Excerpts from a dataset
*** Begin section ***

(** * VisualSPHysics foam simulator: DiffuseCalculator

    A shallow embedding of [src/foamsimulator/DiffuseCalculator.cpp]
    (the clamping function, the kernels, the pair functions, the driver
    loop and the stages 1 to 11 of [DiffuseCalculator::runSimulation])
    together with the properties of the diffuse-particle engine that are
    stated about it.  Stages 4 to 11 work on a snapshot ([Frame]) that
    holds the arrays [Ita] and [waveCrest] as stages 1 to 3 leave them;
    [snapshot] builds it from the three passes.

    Number model.  A C++ [double] is modelled as a real number ([R]):
    [+ - * /], [sqrt], [cos], [sin], [fmin] and [std::floor] are the exact
    real operations, so rounding, infinities and NaN are outside the model.
    A division agrees with the program only when its divisor is not 0
    (the program gets an infinity or a NaN there): statements that reach
    a division carry the hypotheses that keep the divisor away from 0.
    [int] and [long] values are integers ([Z]); where the program narrows a
    [long] into an [int] the two's-complement wrap-around is written out;
    where it converts a [double] to an [int] the model is the conversion
    of a value that fits ([fits_int]), and statements about such values
    carry that range.

    Threads.  The loops under [#pragma omp parallel for] are embedded in
    the order of one thread.  For the passes 1 to 3 and the stages 4, 5,
    7 and 8 every iteration writes only its own array entries, so the
    order does not matter.  The spawner (stage 6) increments the shared
    variables [idif] and [difId] without synchronisation: with more than
    one thread this is a data race, and [spawn] is the program as one
    thread executes it. *)

From Stdlib Require Import Reals Lra Lia ZArith List Bool Permutation.
Import ListNotations.
Open Scope R_scope.

(** ** Comparisons of doubles as booleans *)

Definition dlt (a b : R) : bool := if Rlt_dec a b then true else false.
Definition dle (a b : R) : bool := if Rle_dec a b then true else false.
Definition dgt (a b : R) : bool := dlt b a.
Definition dge (a b : R) : bool := dle b a.
Definition dne (a b : R) : bool := if Req_dec_T a b then false else true.

(** ** Integers *)

(** Narrowing of a [long] to an [int] (two's complement, 32 bits). *)
Definition wrap32 (z : Z) : Z :=
  ((z + 2147483648) mod 4294967296 - 2147483648)%Z.

(** The values of an [int]. *)
Definition fits_int (z : Z) : Prop := (-2147483648 <= z < 2147483648)%Z.

(** [std::floor] of a double, stored in an [int] (line 398).  This is
    the stored value when the floor is a value of an [int]
    ([fits_int (floor_int x)]); for other doubles the conversion has no
    defined result. *)
Definition floor_int (x : R) : Z := Int_part x.

(** Conversion of a double to an [int] (line 491): truncation towards
    zero.  As for [floor_int], this is the result when it is a value of an
    [int] ([fits_int (trunc_int x)]). *)
Definition trunc_int (x : R) : Z :=
  if dlt x 0 then (- Int_part (- x))%Z else Int_part x.

(** ** Arrays: [std::vector] read and written by index *)

(** [arr[i] = x].  An index past the end leaves the list as it is (the
    C++ program has undefined behaviour there). *)
Fixpoint write {A : Type} (arr : list A) (i : nat) (x : A) : list A :=
  match arr, i with
  | [], _ => []
  | _ :: rest, O => x :: rest
  | a :: rest, S i' => a :: write rest i' x
  end.

(** ** 3-vectors: [std::array<double, 3>] *)

Record vec3 : Type := V3 { at0 : R; at1 : R; at2 : R }.

Module ops.

(** Modelled from the spec: [Ops.h] (namespace [ops]) is not part of the
    sources at hand.  Section 4.1 of the specification gives the
    operations: component-wise subtract, dot product, magnitude
    [sqrt (x^2 + y^2 + z^2)] and normalize (divide by the magnitude). *)
Definition substract (a b : vec3) : vec3 :=
  V3 (at0 a - at0 b) (at1 a - at1 b) (at2 a - at2 b).

Definition dotProduct (a b : vec3) : R :=
  at0 a * at0 b + at1 a * at1 b + at2 a * at2 b.

Definition magnitude (a : vec3) : R :=
  sqrt (at0 a * at0 a + at1 a * at1 a + at2 a * at2 a).

Definition normalize (a : vec3) : vec3 :=
  V3 (at0 a / magnitude a) (at1 a / magnitude a) (at2 a / magnitude a).

(** Modelled from the spec: [ops::distanceVector] is the unit vector of
    the difference (section 4.2 writes the two factors of the trapped-air
    term with hats; stage 1 computes the same vector in place under the
    comment "Distance vector", lines 260-263). *)
Definition distanceVector (a b : vec3) : vec3 := normalize (substract a b).

End ops.

(** ** Clamping function and kernels *)

(** [DiffuseCalculator::phi]; [fmin] is [Rmin]. *)
Definition phi (I tmin tmax : R) : R :=
  (Rmin I tmax - Rmin I tmin) / (tmax - tmin).

(** [DiffuseCalculator::W] *)
Definition W (xij : vec3) (h : R) : R :=
  let mxij := ops.magnitude xij in
  if dle mxij h then 1 - (mxij / h) else 0.

(** [DiffuseCalculator::Wwendland] *)
Definition Wwendland (xij : vec3) (h : R) : R :=
  let mxij := ops.magnitude xij in
  let q := mxij / h in
  if dge q 0 && dle q 2 then
    let ad := 21 / (16 * PI * h * h * h) in
    let e1 := 1 - (q / 2) in
    ad * e1 * e1 * e1 * e1 * (2 * q + 1)
  else 0.

(** [DiffuseCalculator::solveEq] *)
Definition solveEq (px py pz vx vy vz x y : R) : R :=
  ((- (x - px) * vx - (y - py) * vy) / vz) + pz.

(** [DiffuseCalculator::Wpoly6]; [pow] with an integer exponent. *)
Definition Wpoly6 (xij : vec3) (h : R) : R :=
  let mxij := ops.magnitude xij in
  if dge mxij 0 && dle mxij h then
    (315 / (64 * PI * h ^ 9)) * (h * h - mxij * mxij) ^ 3
  else 0.

(** [DiffuseCalculator::vdiff2p].  The two unit vectors are quotients by
    the lengths of [vi - vj] and [xi - xj]: the value is that of the
    program when [vi <> vj] and [xi <> xj]. *)
Definition vdiff2p (vi vj xi xj : vec3) (h : R) : R :=
  let e1 := ops.magnitude (ops.substract vi vj) in
  let e2 := 1 - ops.dotProduct (ops.distanceVector vi vj)
                               (ops.distanceVector xi xj) in
  let e3 := W (ops.substract xi xj) h in
  e1 * e2 * e3.

(** [DiffuseCalculator::colorField2p] *)
Definition colorField2p (xi xj : vec3) (h mj pj : R) : R :=
  (mj / pj) * Wwendland (ops.substract xi xj) h.

(** [DiffuseCalculator::gradient2p] *)
Definition gradient2p (xi xj : vec3) (h csi csj : R) : vec3 :=
  let wval := Wwendland (ops.substract xi xj) h in
  V3 (wval * csj * (at0 xi - at0 xj))
     (wval * csj * (at1 xi - at1 xj))
     (wval * csj * (at2 xi - at2 xj)).

(** [DiffuseCalculator::curvature2p] *)
Definition curvature2p (xi xj ni nj : vec3) (h : R) : R :=
  let e1 := 1 - ops.dotProduct (ops.normalize ni) (ops.normalize nj) in
  let e2 := W (ops.substract xi xj) h in
  e1 * e2.

(** [DiffuseCalculator::crests2p] *)
Definition crests2p (xi xj vi ni nj : vec3) (h : R) : R :=
  let xji := ops.distanceVector xj xi in
  let nni := ops.normalize ni in
  let nvi := ops.normalize vi in
  if dlt (ops.dotProduct xji nni) 0 && dge (ops.dotProduct nvi nni) 0.6
  then curvature2p xi xj ni nj h
  else 0.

*** End section ***

▸ Task to carry out: Would you please copy all lines in the data that contain the word "writes"?

▸ Answer space:
    7 and 8 every iteration writes only its own array entries, so the
    the difference (section 4.2 writes the two factors of the trapped-air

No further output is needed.